Introduction: Saturn's rings consist of mm- to meter-sized particles of water ice, and they collide with each other at the relative speed slower than a few cm/s. After the collisions, the ring particles coagulate or rebound or fracture, and it could affect the evolution and the structure of Saturn's rings. Saturn’s rings were a very thin disk (the thickness thinner than 100-200 m) and this is because the particles collide with each other inelastically so the kinetic energy might dissipate effectively. Therefore, in order to clarify the formation processes and the evolution of Saturn’s rings, it is necessary to investigate the collisional properties of the ring particles. In particular, it is very important to examine the effects of material properties of the ring particles and the impact velocity on the coefficient of restitution (e).

It is estimated from ground observations and planetary explorations that the ring particles are speculated to be a non-porous ice, porous ice (snow), non-porous ice covered with frost etc. Previous studies have investigated the e of non-porous ice and that covered by the frost, but the e of porous ice (snow) has not been investigated yet in detail. In this study, we focused on the porosity of Saturn‘s ring particles and examined the dependence of the porosity on the relationship between the e and the impact velocity.

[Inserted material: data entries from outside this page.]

(* ===== verification/FabricCompiler.v ===== *)
(** The compiler of the node-to-node fabric, [internal/dataplane/fabric/compiler.go]:
    links, routes and policy rules of a desired state. *)
From S2P Require Import Prelude.
From S2P Require Import GoNet.
From S2P Require Import GoCrypto.
From S2P Require Import SpecTypes.
From S2P Require Import SpecCanonical.
From S2P Require Import SpecValidate.
From S2P Require Import SpecSamples.
From S2P Require Import SpecFacts.
From S2P Require Import SpecTheorems.
From S2P Require Import SpecChecksum.

(** The newline of a generated script. *)
Definition newline : string := String "010" "".

(** [fmt]'s [%0{width}d]; a number with more digits is printed in full. *)
Definition pad_zeros (width : nat) (digits : string) : string :=
  of_chars (replicate (width - length (chars digits)) "0"%char) +:+ digits.

Module Fabric.

Definition CompilerABI : string := "fabric-phase4-v1".
Definition RoutingMarkPrefix : N := 0x47000000.
Definition RoutingMarkMask : N := 0xffff0000.
Definition RouteTableBase : N := 47000.
Definition RulePriorityBase : N := 20000.
Definition RouteProtocol : N := 186.
Definition MainRouteTable : N := 254.

Record LinkPlan := {
  lp_ID : string;
  lp_PeerNodeID : string;
  lp_Transport : FabricTransport;
  lp_Interface : string;
  lp_LocalAddress : Prefix;
  lp_PeerAddress : Addr;
  lp_MTU : N;
  lp_RoutingID : N;
  lp_WireGuard : option WireGuardPeerSpec;
  lp_GRE : option GRESpec;
  lp_AllowedIPs : list Prefix;
}.

Record RoutePlan := {
  rt_Destination : Prefix;
  rt_Interface : string;
  rt_Gateway : option Addr;
  rt_Table : N;
  rt_Protocol : N;
}.

Record RulePlan := {
  rp_Mark : N;
  rp_Mask : N;
  rp_Table : N;
  rp_Priority : N;
}.

Record Program := {
  fp_Active : bool;
  fp_Generation : N;
  fp_DesiredChecksum : string;
  fp_Checksum : string;
  fp_Links : list LinkPlan;
  fp_Routes : list RoutePlan;
  fp_Rules : list RulePlan;
}.

#[export] Instance RoutePlan_eq_dec : EqDecision RoutePlan.
Proof. solve_decision. Defined.
#[export] Instance RulePlan_eq_dec : EqDecision RulePlan.
Proof. solve_decision. Defined.
#[export] Instance LinkPlan_eq_dec : EqDecision LinkPlan.
Proof. solve_decision. Defined.

(** Go's [Program{}]. *)
Definition ProgramZero : Program := Build_Program false 0 "" "" [] [] [].

(** Marks, tables and priorities are [uint32]. *)
Definition RoutingMark (routingID : N) : N := N.lor RoutingMarkPrefix routingID.
Definition RouteTable (routingID : N) : N := uadd 32 RouteTableBase routingID.
Definition RulePriority (routingID : N) : N := uadd 32 RulePriorityBase routingID.

Definition ProgramChecksum (desiredChecksum : string) : string :=
  sha256_hex (CompilerABI +:+ newline +:+ desiredChecksum).

Definition hostPrefix (address : Addr) : Prefix := PrefixFrom (Addr_Unmap address) 32.

Definition routeKey (route : RoutePlan) : string :=
  let gateway := match rt_Gateway route with Some g => Addr_String g | None => "" end in
  pad_zeros 10 (show (rt_Table route)) +:+ "|" +:+ Prefix_String (rt_Destination route)
  +:+ "|" +:+ rt_Interface route +:+ "|" +:+ gateway.

(** The plan of one link, before its allowed addresses are known. *)
Definition link_plan (link : FabricLinkSpec) : LinkPlan :=
  {| lp_ID := fl_ID link; lp_PeerNodeID := fl_PeerNodeID link;
     lp_Transport := fl_Transport link; lp_Interface := fl_Interface link;
     lp_LocalAddress := fl_LocalAddress link; lp_PeerAddress := fl_PeerAddress link;
     lp_MTU := fl_MTU link; lp_RoutingID := fl_RoutingID link;
     lp_WireGuard := fl_WireGuard link; lp_GRE := fl_GRE link; lp_AllowedIPs := [] |}.

(** The local maps of [Compile]: [allowed] by link, [routes] by [routeKey] and
    [rules] by routing identifier. *)
Record tables := Tables {
  tb_allowed : gmap string (list Prefix);
  tb_routes : gmap string RoutePlan;
  tb_rules : gmap N RulePlan;
}.

(** [set[prefix] = struct{}{}] *)
Definition allow (prefix : Prefix) (l : list Prefix) : list Prefix :=
  if bool_decide (prefix ∈ l) then l else l ++ [prefix].

(** [links[link.ID] = len(program.Links) - 1], and the allowed addresses a link
    starts with. *)
Definition link_index (links : list FabricLinkSpec) : gmap string nat :=
  foldl (λ m il, <[fl_ID il.2 := il.1]> m) ∅ (imap (λ i l, (i, l)) links).
Definition initial_allowed (links : list FabricLinkSpec) : gmap string (list Prefix) :=
  foldl (λ m link, <[fl_ID link := [hostPrefix (fl_PeerAddress link)]]> m) ∅ links.

Definition vip_route (link : LinkPlan) (vip : Prefix) : RoutePlan :=
  {| rt_Destination := vip; rt_Interface := lp_Interface link;
     rt_Gateway := Some (lp_PeerAddress link); rt_Table := MainRouteTable;
     rt_Protocol := RouteProtocol |}.
Definition peer_route (link : LinkPlan) : RoutePlan :=
  {| rt_Destination := hostPrefix (lp_PeerAddress link); rt_Interface := lp_Interface link;
     rt_Gateway := None; rt_Table := RouteTable (lp_RoutingID link);
     rt_Protocol := RouteProtocol |}.
Definition link_rule (link : LinkPlan) : RulePlan :=
  {| rp_Mark := RoutingMark (lp_RoutingID link); rp_Mask := 2 ^ 32 - 1;
     rp_Table := RouteTable (lp_RoutingID link);
     rp_Priority := RulePriority (lp_RoutingID link) |}.

(** One forward. A forward that names a link the state does not have reads the
    entry of index 0, which panics when there is none. *)
Definition plan_forward (nodeID : string) (plans : list LinkPlan) (links : gmap string nat)
    (_ : nat) (forward : ForwardSpec) (t : tables) : string + tables :=
  if negb (bool_decide (fw_PathMode forward = PathViaExit)) then inr t
  else match plans !! default 0%nat (links !! fw_FabricLinkID forward) with
  | None => inl "runtime error: index out of range"
  | Some link =>
      if bool_decide (nodeID = fw_IngressNodeID forward) then
        match fw_ServiceVIP forward with
        | None => inl "runtime error: invalid memory address or nil pointer dereference"
        | Some address =>
            let vip := hostPrefix address in
            let route := vip_route link vip in
            inr {| tb_allowed := alter (allow vip) (lp_ID link) (tb_allowed t);
                   tb_routes := <[routeKey route := route]> (tb_routes t);
                   tb_rules := tb_rules t |}
        end
      else
        let route := peer_route link in
        inr {| tb_allowed := tb_allowed t;
               tb_routes := <[routeKey route := route]> (tb_routes t);
               tb_rules := <[lp_RoutingID link := link_rule link]> (tb_rules t) |}
  end.

Definition finish_link (allowed : gmap string (list Prefix)) (link : LinkPlan) : LinkPlan :=
  {| lp_ID := lp_ID link; lp_PeerNodeID := lp_PeerNodeID link;
     lp_Transport := lp_Transport link; lp_Interface := lp_Interface link;
     lp_LocalAddress := lp_LocalAddress link; lp_PeerAddress := lp_PeerAddress link;
     lp_MTU := lp_MTU link; lp_RoutingID := lp_RoutingID link;
     lp_WireGuard := lp_WireGuard link; lp_GRE := lp_GRE link;
     lp_AllowedIPs :=
       sort_slice (less_by Prefix_String) (default [] (allowed !! lp_ID link)) |}.

Definition less_rule (a b : RulePlan) : bool := rp_Priority a <? rp_Priority b.

(** * The JSON the checksum is computed from *)
Definition json_plan (l : LinkPlan) : json :=
  JObj ([("id", JStr (lp_ID l)); ("peer_node_id", JStr (lp_PeerNodeID l));
         ("transport", JStr (lp_Transport l)); ("interface", JStr (lp_Interface l));
         ("local_address", Json.prefix (lp_LocalAddress l));
         ("peer_address", Json.addr (lp_PeerAddress l)); ("mtu", JNum (lp_MTU l));
         ("routing_id", JNum (lp_RoutingID l))]
        ++ Json.omit_ptr "wireguard" json_wireguard (lp_WireGuard l)
        ++ Json.omit_ptr "gre" json_gre (lp_GRE l)
        ++ Json.omit_list "allowed_ips" Json.prefix (lp_AllowedIPs l)).

Definition json_route (r : RoutePlan) : json :=
  JObj ([("destination", Json.prefix (rt_Destination r)); ("interface", JStr (rt_Interface r))]
        ++ Json.omit_ptr "gateway" Json.addr (rt_Gateway r)
        ++ [("table", JNum (rt_Table r)); ("protocol", JNum (rt_Protocol r))]).

Definition json_rule (r : RulePlan) : json :=
  JObj [("mark", JNum (rp_Mark r)); ("mask", JNum (rp_Mask r)); ("table", JNum (rp_Table r));
        ("priority", JNum (rp_Priority r))].

Definition material (links : list LinkPlan) (routes : list RoutePlan) (rules : list RulePlan) :
    json :=
  JObj [("links", Json.nil_list json_plan links); ("routes", Json.nil_list json_route routes);
        ("rules", Json.nil_list json_rule rules)].

(** The guards every compiler of the dataplane starts with. *)
Definition check_snapshot (state : DesiredState) (desiredChecksum : string) : option string :=
  match Validate state with
  | _ :: _ as issues => Some (ValidationError_Error issues)
  | [] =>
      if negb (ValidChecksum desiredChecksum)
      then Some "checksum must be a lowercase SHA-256 value"
      else match Checksum state with
      | None => Some "calculate desired checksum"
      | Some calculated =>
          if negb (bool_decide (calculated = desiredChecksum))
          then Some "checksum does not match desired state"
          else None
      end
  end.

(** The routes, rules and allowed addresses of a canonical state. *)
Definition plan_forwards (canonical : DesiredState) : string + tables :=
  eloop (plan_forward (ds_NodeID canonical) (map link_plan (ds_FabricLinks canonical))
           (link_index (ds_FabricLinks canonical)))
    0 (ds_Forwards canonical)
    (Tables (initial_allowed (ds_FabricLinks canonical)) ∅ ∅).

(** [Compiler.Compile] *)
Definition Compile (state : DesiredState) (desiredChecksum : string) : string + Program :=
  match check_snapshot state desiredChecksum with
  | Some e => inl e
  | None =>
      let canonical := Canonical state in
      match plan_forwards canonical with
      | inl e => inl e
      | inr t =>
          let links :=
            map (λ link, finish_link (tb_allowed t) (link_plan link)) (ds_FabricLinks canonical) in
          let routes := sort_slice (less_by routeKey) (map_to_list (tb_routes t)).*2 in
          let rules := sort_slice less_rule (map_to_list (tb_rules t)).*2 in
          inr {| fp_Active := negb (bool_decide (length (ds_FabricLinks canonical) = 0%nat));
                 fp_Generation := ds_Generation canonical;
                 fp_DesiredChecksum := desiredChecksum;
                 fp_Checksum :=
                   hex_encode (SHA256.Sum256 (bytes_of (CompilerABI +:+ newline)
                                              ++ Json.print (material links routes rules)));
                 fp_Links := links; fp_Routes := routes; fp_Rules := rules |}
      end
  end.

End Fabric.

Experimental methods: We used ice balls with a smooth surface and snowballs with the porosity of 45, 50, 60% having the diameter of 3 cm to simulate the Saturn’s ring particles. We conducted free fall experiments of the balls on an ice plate with a smooth surface and a granite plate. The impact velocity changed from 0.8 to 280 cm/s. We measured the e by two methods. One is an acoustic emission (AE) method. The AE sensor was attached on the plate and it could detect the elastic wave by each collision of the ball. So the impact and the rebound velocities of the ball could be calculated by measuring the time interval between the collisions. Another is a laser displacement meter method. A laser displacement meter was used to measure the position of the free falling ball with time. The e was calculated from the time interval between the collisions of the ball, as same as AE method.

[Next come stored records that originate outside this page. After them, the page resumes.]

(* ===== verification/NftCompiler.v ===== *)
(** The compiler of the nftables table, [internal/dataplane/nft/compiler.go]:
    the lookup sets and maps of every forward, the counters, and the script that
    replaces the table in one transaction. *)
From S2P Require Import Prelude.
From S2P Require Import GoNet.
From S2P Require Import GoCrypto.
From S2P Require Import SpecTypes.
From S2P Require Import SpecCanonical.
From S2P Require Import SpecValidate.
From S2P Require Import SpecSamples.
From S2P Require Import SpecChecksum.
From S2P Require Import FabricCompiler.

(** [fmt]'s [%0{width}x]. *)
Definition pad_hex (width : nat) (n : N) : string := pad_zeros width (show_hex n).

(** [strings.Join] *)
Definition join (sep : string) (l : list string) : string := String.concat sep l.

(** A line of a script. *)
Definition line (s : string) : string := s +:+ newline.
Definition lines (l : list string) : string := String.concat "" (map line l).

(** A quoted name, as in the counter maps. *)
Definition quote : string := String "034" "".

Module Nft.

Definition TableFamily : string := "inet".
Definition TableName : string := "flux".
Definition CompilerABI : string := "nft-phase4-v3".
Definition httpsALPNScanBytes : nat := 256.
Definition TrafficMarkPrefix : N := 0x46000000.

Definition ErrUnsupported : string :=
  "desired state uses a capability not implemented by this dataplane".
Definition ErrUnresolvedClass : string :=
  "rate-limited policy has no allocated traffic class".

Record CounterBinding := {
  cb_Name : string;
  cb_ForwardID : string;
  cb_Protocol : Protocol;
  cb_Direction : TrafficDirection;
  cb_ResourceVersion : N;
}.

Record Program := {
  np_Generation : N;
  np_DesiredChecksum : string;
  np_ProgramChecksum : string;
  np_Script : string;
  np_Counters : list CounterBinding;
}.

(** The lookup elements of one protocol. *)
Record protocolElements := {
  managed : list string;
  paused : list string;
  draining : list string;
  dnatAddresses : list string;
  dnatPorts : list string;
  marks : list string;
  routeMarks : list string;
  masquerade : list string;
  snat : list string;
  mssClamp : list string;
  uploadCounters : list string;
  downloadCounters : list string;
}.

Definition no_elements : protocolElements :=
  Build_protocolElements [] [] [] [] [] [] [] [] [] [] [] [].

(** [append] on every field. *)
Definition append_elements (a b : protocolElements) : protocolElements :=
  {| managed := managed a ++ managed b;
     paused := paused a ++ paused b;
     draining := draining a ++ draining b;
     dnatAddresses := dnatAddresses a ++ dnatAddresses b;
     dnatPorts := dnatPorts a ++ dnatPorts b;
     marks := marks a ++ marks b;
     routeMarks := routeMarks a ++ routeMarks b;
     masquerade := masquerade a ++ masquerade b;
     snat := snat a ++ snat b;
     mssClamp := mssClamp a ++ mssClamp b;
     uploadCounters := uploadCounters a ++ uploadCounters b;
     downloadCounters := downloadCounters a ++ downloadCounters b |}.

Definition TrafficMark (classID : N) : N := N.lor TrafficMarkPrefix classID.

Definition ProgramChecksum (desiredChecksum : string) : string :=
  sha256_hex (CompilerABI +:+ newline +:+ desiredChecksum).

Definition has_deadline (forward : ForwardSpec) : bool :=
  bool_decide (is_Some (fw_ExpiresAt forward)) || bool_decide (is_Some (fw_DrainDeadline forward)).

Definition runtimeFingerprint (state : DesiredState) (now : Time) : string :=
  join ";" (map (λ forward, fw_ID forward +:+ "=" +:+ EffectiveLifecycle forward now)
              (filter (λ forward, has_deadline forward = true) (ds_Forwards (Canonical state)))).

Definition ProgramChecksumAt (state : DesiredState) (desiredChecksum : string) (now : Time) :
    string :=
  let fingerprint := runtimeFingerprint state now in
  if bool_decide (fingerprint = "") then ProgramChecksum desiredChecksum
  else sha256_hex (CompilerABI +:+ newline +:+ desiredChecksum +:+ newline +:+ fingerprint).

Definition forwardingClass (forward : ForwardSpec) (user : UserPolicySpec) : string + N :=
  if bool_decide (is_Some (fw_RateLimit forward)) then
    if fw_TrafficClassID forward =? 0
    then inl (ErrUnresolvedClass +:+ ": forward " +:+ fw_ID forward)
    else inr (fw_TrafficClassID forward)
  else if bool_decide (is_Some (up_RateLimit user)) then
    if up_TrafficClassID user =? 0
    then inl (ErrUnresolvedClass +:+ ": user " +:+ fw_UserID forward)
    else inr (up_TrafficClassID user)
  else inr 0.

(** The first twelve bytes of the digest, in hexadecimal. *)
Definition stableCounterName (forwardID : string) (protocol : Protocol)
    (direction : TrafficDirection) : string :=
  let digest := SHA256.Sum256 (bytes_of forwardID) in
  "c_" +:+ hex_encode (take 12 digest) +:+ "_"
  +:+ (if bool_decide (protocol = ProtocolUDP) then "u" else "t") +:+ "_"
  +:+ (if bool_decide (direction = DirectionDownload) then "down" else "up").

(** ["%s . %d"]: an address and port as a set element. *)
Definition element_key (address : Addr) (port : N) : string :=
  Addr_String address +:+ " . " +:+ show port.

(** What one forward contributes for one of its protocols, and its counters. *)
Record emission := Emission { em_elements : protocolElements; em_counters : list CounterBinding }.

(** Where the traffic of a forward is matched on this node, and where it is
    sent: at the ingress of a cross-node path it is sent to the service VIP, at
    its exit it is matched by the VIP. *)
Definition match_point (isIngress : bool) (forward : ForwardSpec) : Addr * N :=
  if bool_decide (fw_PathMode forward = PathViaExit) && negb isIngress
  then (Addr_Unmap (default AddrZero (fw_ServiceVIP forward)), ep_Port (fw_Target forward))
  else (Addr_Unmap (ep_Address (fw_Listen forward)), ep_Port (fw_Listen forward)).
Definition target_point (isIngress : bool) (forward : ForwardSpec) : Addr * N :=
  (if bool_decide (fw_PathMode forward = PathViaExit) && isIngress
   then Addr_Unmap (default AddrZero (fw_ServiceVIP forward))
   else Addr_Unmap (ep_Address (fw_Target forward)),
   ep_Port (fw_Target forward)).

Definition counter_binding (forward : ForwardSpec) (protocol : Protocol)
    (direction : TrafficDirection) : CounterBinding :=
  {| cb_Name := stableCounterName (fw_ID forward) protocol direction;
     cb_ForwardID := fw_ID forward; cb_Protocol := protocol; cb_Direction := direction;
     cb_ResourceVersion := fw_ResourceVersion forward |}.

(** [if cond { l = append(l, x) }] *)
Definition item (cond : bool) (x : string) : list string := if cond then [x] else [].

Definition emit (fabrics : gmap string FabricLinkSpec) (isIngress : bool) (classID : N)
    (effective : Lifecycle) (forward : ForwardSpec) (protocol : Protocol) : string + emission :=
  let viaExit := bool_decide (fw_PathMode forward = PathViaExit) in
  let link := if viaExit then fabrics !! fw_FabricLinkID forward else None in
  if viaExit && bool_decide (link = None)
  then inl (ErrUnsupported +:+ ": forward " +:+ fw_ID forward +:+ " fabric link is unresolved")
  else
    let '(keyAddress, keyPort) := match_point isIngress forward in
    let '(targetAddress, targetPort) := target_point isIngress forward in
    let key := element_key keyAddress keyPort in
    let map_to value := key +:+ " : " +:+ value in
    let transportSNAT := if isIngress then link else None in
    let static := bool_decide (snat_Mode (fw_SNAT forward) = SNATStatic) in
    let counter direction :=
      map_to (quote +:+ stableCounterName (fw_ID forward) protocol direction +:+ quote) in
    inr (Emission
      {| managed := [key];
         paused := item (bool_decide (effective = LifecyclePaused)
                         || bool_decide (effective = LifecycleForceDeleting)) key;
         draining := item (bool_decide (effective = LifecycleDraining)) key;
         dnatAddresses := [map_to (Addr_String targetAddress)];
         dnatPorts := [map_to (show targetPort)];
         marks := item (isIngress && negb (classID =? 0))
                    (map_to ("0x" +:+ pad_hex 8 (TrafficMark classID)));
         routeMarks :=
           match link with
           | Some link =>
               item (negb isIngress)
                 (map_to ("0x" +:+ pad_hex 8 (Fabric.RoutingMark (fl_RoutingID link))))
           | None => []
           end;
         masquerade := item (negb (bool_decide (is_Some transportSNAT)) && negb static) key;
         snat :=
           match transportSNAT with
           | Some link => [map_to (Addr_String (Addr_Unmap (p_addr (fl_LocalAddress link))))]
           | None =>
               item static (map_to (Addr_String (Addr_Unmap
                                      (default AddrZero (snat_Address (fw_SNAT forward))))))
           end;
         mssClamp := item viaExit key;
         uploadCounters := item isIngress (counter DirectionUpload);
         downloadCounters := item isIngress (counter DirectionDownload) |}
      (if isIngress
       then [counter_binding forward protocol DirectionUpload;
             counter_binding forward protocol DirectionDownload]
       else [])).

(** The accumulators of [CompileAt]: [byProtocol] and [program.Counters]. *)
Record accumulator := Accumulator {
  ac_tcp : protocolElements;
  ac_udp : protocolElements;
  ac_counters : list CounterBinding;
}.

(** [elements := byProtocol[protocol]]; another protocol has no entry there,
    and the first write through the nil entry panics. *)
Definition collect (a : accumulator) (protocol : Protocol) (e : emission) : string + accumulator :=
  if bool_decide (protocol = ProtocolTCP)
  then inr (Accumulator (append_elements (ac_tcp a) (em_elements e)) (ac_udp a)
              (ac_counters a ++ em_counters e))
  else if bool_decide (protocol = ProtocolUDP)
  then inr (Accumulator (ac_tcp a) (append_elements (ac_udp a) (em_elements e))
              (ac_counters a ++ em_counters e))
  else inl "runtime error: invalid memory address or nil pointer dereference".

(** The body of the loop over the forwards. *)
Definition compile_forward (nodeID : string) (policies : gmap string UserPolicySpec)
    (fabrics : gmap string FabricLinkSpec) (now : Time) (_ : nat) (forward : ForwardSpec)
    (a : accumulator) : string + accumulator :=
  let isIngress := bool_decide (nodeID = fw_IngressNodeID forward) in
  match (if isIngress
         then forwardingClass forward (default UserPolicySpecZero (policies !! fw_UserID forward))
         else inr 0) with
  | inl e => inl e
  | inr classID =>
      eloop (λ _ protocol a,
               match emit fabrics isIngress classID (EffectiveLifecycle forward now)
                       forward protocol with
               | inl e => inl e
               | inr e => collect a protocol e
               end)
        0 (fw_Protocols forward) a
  end.

Definition compile_forwards (canonical : DesiredState) (now : Time) : string + accumulator :=
  eloop (compile_forward (ds_NodeID canonical) (index_by up_UserID (ds_UserPolicies canonical))
           (index_by fl_ID (ds_FabricLinks canonical)) now)
    0 (ds_Forwards canonical) (Accumulator no_elements no_elements []).

(** * The script *)
Definition writeElements (kind name type : string) (elements : list string) : string :=
  line ("  " +:+ kind +:+ " " +:+ name +:+ " {") +:+ line ("    type " +:+ type +:+ ";")
  +:+ (if bool_decide (elements = []) then ""
       else line ("    elements = { " +:+ join ", " elements +:+ " };"))
  +:+ line "  }" +:+ newline.

Definition writeSet (name : string) (elements : list string) : string :=
  writeElements "set" name "ipv4_addr . inet_service" elements.
Definition writeMap (name valueType : string) (elements : list string) : string :=
  writeElements "map" name ("ipv4_addr . inet_service : " +:+ valueType) elements.

Definition counter_line (name : string) : string :=
  line ("  counter " +:+ name +:+ " { packets 0 bytes 0; }").

(** The names of the counters that carry the installed generation and checksums. *)
Definition metadata_names (generation : N) (desiredChecksum programChecksum : string) :
    list string :=
  ["flux_generation_" +:+ show generation; "flux_desired_" +:+ desiredChecksum;
   "flux_program_" +:+ programChecksum].

Definition writeMetadataCounters (generation : N) (desiredChecksum programChecksum : string) :
    string :=
  String.concat "" (map counter_line (metadata_names generation desiredChecksum programChecksum))
  +:+ newline.

(** The [SOCKS5] greetings with two to sixteen methods. *)
Definition socks_values : list string :=
  flat_map (λ methods, ["0x05" +:+ pad_hex 2 (N.of_nat methods) +:+ "0002";
                        "0x05" +:+ pad_hex 2 (N.of_nat methods) +:+ "0200"]) (seq 2 15).

(** One rule per byte offset at which a pattern of [width] bytes still fits the
    scanned window, the first being 6. *)
Definition scan_rules (width : nat) (pattern : string) : list string :=
  map (λ offset, "    @ih," +:+ show_nat (offset * 8) +:+ "," +:+ show_nat (width * 8) +:+ " "
                 +:+ pattern +:+ " drop")
    (seq 6 (httpsALPNScanBytes - width - 5)).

Experimental Results: In the case of ice ball- ice plate collision, the e was almost constant (~0.9) at low impact velocity (quasi-elastic region), while as the impact velocity exceeded a critical velocity, the e decreased drastically (inelastic region). This critical velocity, v_c, was obtained to be 24.5 cm/s. In the inelastic region, the relationship between the e and the impact velocity could be fitted by using the empirical equation, e=e_qe(v_i/v_c)^{-log(v_i/v_c)}, where v_i is the impact velocity and e_qe is the average value of the e in the quasi-elastic region. In the case of ice ball-granite plate collision, the relationship between the e and the impact velocity was similar to that of ice ball-ice plate collision, but the v_c was obtained to be 11.2 cm/s, which is almost a half of the ice ball-ice plate collision result.

The e of the snowball continued to decrease as the impact velocity increased and the critical velocity, v_c, could not be appeared for both collisions on the granite plate and the ice plate. Furthermore, the e of the snowball decreased as the porosity increased monotonically, but they merged with each other at the impact velocity lower than 10 cm/s. This is because the kinetic energy of the snowball was consumed by crushing the pores near the impact point on the snowball surface at higher impact velocities. We found that the relationship between the impact velocity and the e could be shown by e=a･v_i^-bwhere a and b are constant. The a was obtained as 0.9 - 0.97, irrespective of the porosity, while the b increased with the increase of the porosity.